• _Task statement_: When you reach the line that contains "replace (Z.of_nat (length" in the data below, start reproducing lines exactly, and stop after the line that contains "- rewrite (seqZ_cons".
-------- Records for processing
(** What recovery does with each block. *)
Lemma recovered_fold st (D : contents) (h : Z -> Z) (l : list Z) (A : contents) m :
  (forall k, k ∈ l -> h k <> m) ->
  fold_left (fun A k => fupd A (h k) (D (st + k + 1))) l A m = A m.
Proof.
  revert A. induction l as [|k l IH]; intros A H; [done|]. cbn. rewrite IH by set_solver.
  apply fupd_ne. intros E. apply (H k); [set_solver|done].
Qed.

Lemma recovered_other st D bl m : header (D st) bl -> m ∉ bl -> recovered st D m = D m.
Proof.
  intros [H1 H2] Hm. apply recovered_fold. intros k [Hk1 Hk2]%elem_of_seqZ E.
  destruct (lookup_lt_is_Some_2 bl (Z.to_nat k)) as [x Hx]; [lia|].
  apply Hm. pose proof (H2 _ _ Hx) as H. rewrite Z2Nat.id in H by lia. rewrite <- E, H. by apply list_elem_of_lookup_2 in Hx.
Qed.

Lemma recovered_home st D bl k m : header (D st) bl -> NoDup bl -> bl !! k = Some m ->
  recovered st D m = D (st + Z.of_nat k + 1).
Proof.
  intros [H1 H2] Hnd Hk. unfold recovered. rewrite H1. pose proof (lookup_lt_Some _ _ _ Hk).
  replace (Z.of_nat (length bl)) with (Z.of_nat k + (1 + (Z.of_nat (length bl) - Z.of_nat k - 1))) by lia.
  rewrite seqZ_app by lia. rewrite fold_left_app. rewrite (seqZ_app (0 + Z.of_nat k) 1) by lia. rewrite fold_left_app.
  rewrite recovered_fold.
  - rewrite (seqZ_cons (0 + Z.of_nat k) 1), seqZ_nil by lia. cbn [fold_left]. rewrite Z.add_0_l, (H2 _ _ Hk). apply fupd_eq.
  - intros j [Hj1 Hj2]%elem_of_seqZ E. destruct (lookup_lt_is_Some_2 bl (Z.to_nat j)) as [x Hx]; [lia|].
    pose proof (H2 _ _ Hx) as H3. rewrite Z2Nat.id in H3 by lia. rewrite E in H3. subst x.
    pose proof (NoDup_lookup _ _ _ _ Hnd Hk Hx). lia.
Qed.

Section rules.
Context {ENV : Env} {DSK : Disk}.

(** An owned buffer has what its block reads as. *)
Lemma blocks_data i pb own V D P s b n : blocks i pb own V D P s -> (b, n) ∈ own ->
  beq (b_data (k_bufs s b)) (V n).
Proof.
  intros [(pin & l & BC & _) _ Hown _ HV _ _] Hin. rewrite <- (HV n). symmetry.
  rewrite (view_cached _ _ _ _ _ BC n b (Hown _ _ Hin)). done.
Qed.

Lemma copy_data_rule i pb own V D P s d nd a na : blocks i pb own V D P s -> (d, nd) ∈ own -> (a, na) ∈ own ->
  exists s' x, copy_data d a s = Ok tt s' /\ beq x (V na) /\ blocks i pb own (fupd V nd x) D P s' /\ bframe s s'.
Proof.
  intros B Hd Ha.
  set (x := fun i => if in_range 0 BSIZE i then b_data (k_bufs s a) i else b_data (k_bufs s d) i).
  destruct (data_rule i pb own V D P s d nd x B Hd) as [B' F'].
  exists (upd_buf d (b_set_data x) s), x. split; [done|]. split; [|done].
  rewrite <- (blocks_data _ _ _ _ _ _ _ _ _ B Ha). intros k Hk. unfold x. by rewrite in_range_true by lia.
Qed.

Lemma bframe_log s s' : bframe s s' -> k_log s' = k_log s.
Proof. intros [A _]. by apply io_frame_log. Qed.

Lemma fupd_beq (V : contents) n x y m : beq x y -> beq (fupd V n x m) (fupd V n y m).
Proof. intros H. rewrite !fupd_cases. by case_decide. Qed.

Lemma fupd_beq_same (V : contents) n x m : beq x (V n) -> beq (fupd V n x m) (V m).
Proof. intros H. rewrite fupd_cases. case_decide; [by subst|done]. Qed.

Lemma lget_run {A} (f : logst -> A) s : lget f s = Ok (f (k_log s)) s.
Proof. done. Qed.

Lemma get_block_run st bl s k m : log_at st bl (k_log s) -> Z.of_nat (length bl) <= LOGBLOCKS -> 0 <= k ->
  bl !! Z.to_nat k = Some m -> get_block k s = Ok m s.
Proof.
  intros (_ & _ & _ & Hb) Hl Hk Hm. pose proof (lookup_lt_Some _ _ _ Hm). unfold get_block.
  rewrite in_range_true by lia. unfold lget, gets. by rewrite <- (Hb _ _ Hm), Z2Nat.id by lia.
Qed.

(** [write_log_one]: the cached block goes to its place in the log. *)
Lemma write_log_one_rule i st bl V D P s k m :
  blocks i bl [] V D P s -> log_at st bl (k_log s) -> geometry st bl -> Z.of_nat (length bl) < NBUF ->
  0 <= k -> bl !! Z.to_nat k = Some m ->
  exists s' X, write_log_one k s = Ok tt s' /\ beq X (V m) /\
    blocks i bl [] (fupd V (st + k + 1) X) (fupd D (st + k + 1) X) (D :: P) s' /\ bframe s s'.
Proof.
  intros B L [G1 G2 G3 G4] Hroom Hk Hm. pose proof L as (L1 & L2 & _). pose proof (lookup_lt_Some _ _ _ Hm).
  pose proof (G4 m (list_elem_of_lookup_2 _ _ _ Hm)) as [Hm1 Hm2].
  assert (0 <= st + k + 1 < 0x80000000) as Hlb by lia. set (lb := st + k + 1) in *.
  assert (m <> lb) as Hne by (unfold in_log, lb in *; lia).
  unfold write_log_one. rewrite (bind_ok _ _ _ _ _ (lget_run (fun g => g) s)), L1, L2.
  fold lb. rewrite (u32_block lb) by done.
  destruct (bread_rule i bl [] V D P s lb B Hlb ltac:(set_solver) ltac:(right; cbn; lia)) as (to & s1 & E1 & B1 & F1 & _).
  rewrite (bind_ok _ _ _ _ _ E1).
  assert (log_at st bl (k_log s1)) as L' by (by rewrite (bframe_log _ _ F1)).
  rewrite (bind_ok _ _ _ _ _ (get_block_run _ _ _ _ _ L' G3 Hk Hm)), (u32_block m) by done.
  destruct (bread_rule i bl _ V D P s1 m B1 Hm1 ltac:(set_solver) ltac:(left; by apply list_elem_of_lookup_2 in Hm))
    as (from & s2 & E2 & B2 & F2 & _). rewrite (bind_ok _ _ _ _ _ E2).
  destruct (copy_data_rule i bl _ V D P s2 to lb from m B2 ltac:(set_solver) ltac:(set_solver)) as (s3 & x & E3 & Hx & B3 & F3).
  rewrite (bind_ok _ _ _ _ _ E3).
  destruct (bwrite_rule i bl _ _ D P s3 to lb B3 ltac:(set_solver)) as (s4 & X & E4 & HX & B4 & F4 & _). rewrite fupd_eq in HX.
  rewrite (bind_ok _ _ _ _ _ E4).
  destruct (brelse_rule _ _ _ _ _ _ _ _ _ B4 ltac:(left; by apply list_elem_of_lookup_2 in Hm)) as (s5 & E5 & B5 & F5).
  rewrite (bind_ok _ _ _ _ _ E5).
  destruct (brelse_rule _ _ _ _ _ _ _ _ _ B5 ltac:(right; rewrite !fupd_eq; by symmetry)) as (s6 & E6 & B6 & F6).
  exists s6, X. split; [done|]. split; [by rewrite HX|]. split.
  - eapply blocks_view_ext; [|exact B6]. intros y. apply fupd_beq. by symmetry.
  - apply (bframe_trans _ s1); [done|]. apply (bframe_trans _ s2); [done|]. apply (bframe_trans _ s3); [done|].
    apply (bframe_trans _ s4); [done|]. by apply (bframe_trans _ s5).
Qed.

(** The cache does not depend on the log's record or on the console. *)
Lemma blocks_log i pb own V D P s g : blocks i pb own V D P s -> blocks i pb own V D P (k_set_log g s).
Proof.
  intros [(pin & l & [] & Hpin) [[] ? ?] ? ? ? ? ?]. split; try done.
  exists pin, l. split; [by split|done].
Qed.

Lemma blocks_out i pb own V D P s o : blocks i pb own V D P s -> blocks i pb own V D P (k_set_out o s).
Proof.
  intros [(pin & l & [] & Hpin) [[] ? ?] ? ? ? ? ?]. split; try done.
  exists pin, l. split; [by split|done].
Qed.

(** Everything stays but the cache, the disk and what was printed. *)
Definition oframe (s s' : kstate) : Prop := bframe s (k_set_out (k_out s) s').

Lemma oframe_of s s' : bframe s s' -> oframe s s'.
Proof.
  intros H. assert (k_out s = k_out s') as E by (destruct H as [[A _] _]; by rewrite <- A).
  unfold oframe. rewrite E. by destruct s'.
Qed.

Lemma oframe_trans s1 s2 s3 : oframe s1 s2 -> oframe s2 s3 -> oframe s1 s3.
Proof.
  intros A [[B1 B2] B3]. apply (bframe_trans _ _ _ A). split; [split|]; [|done|done].
  exact (f_equal (k_set_out (k_out s1)) B1).
Qed.

Lemma oframe_out s o : oframe s (k_set_out o s).
Proof. unfold oframe. replace (k_set_out (k_out s) (k_set_out o s)) with s by by destruct s. apply bframe_refl. Qed.

Lemma oframe_log s s' : oframe s s' -> k_log s' = k_log s.
Proof. intros A. by apply bframe_log in A. Qed.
----------------
• _Answer section_:
  replace (Z.of_nat (length bl)) with (Z.of_nat k + (1 + (Z.of_nat (length bl) - Z.of_nat k - 1))) by lia.
  rewrite seqZ_app by lia. rewrite fold_left_app. rewrite (seqZ_app (0 + Z.of_nat k) 1) by lia. rewrite fold_left_app.
  rewrite recovered_fold.
  - rewrite (seqZ_cons (0 + Z.of_nat k) 1), seqZ_nil by lia. cbn [fold_left]. rewrite Z.add_0_l, (H2 _ _ Hk). apply fupd_eq.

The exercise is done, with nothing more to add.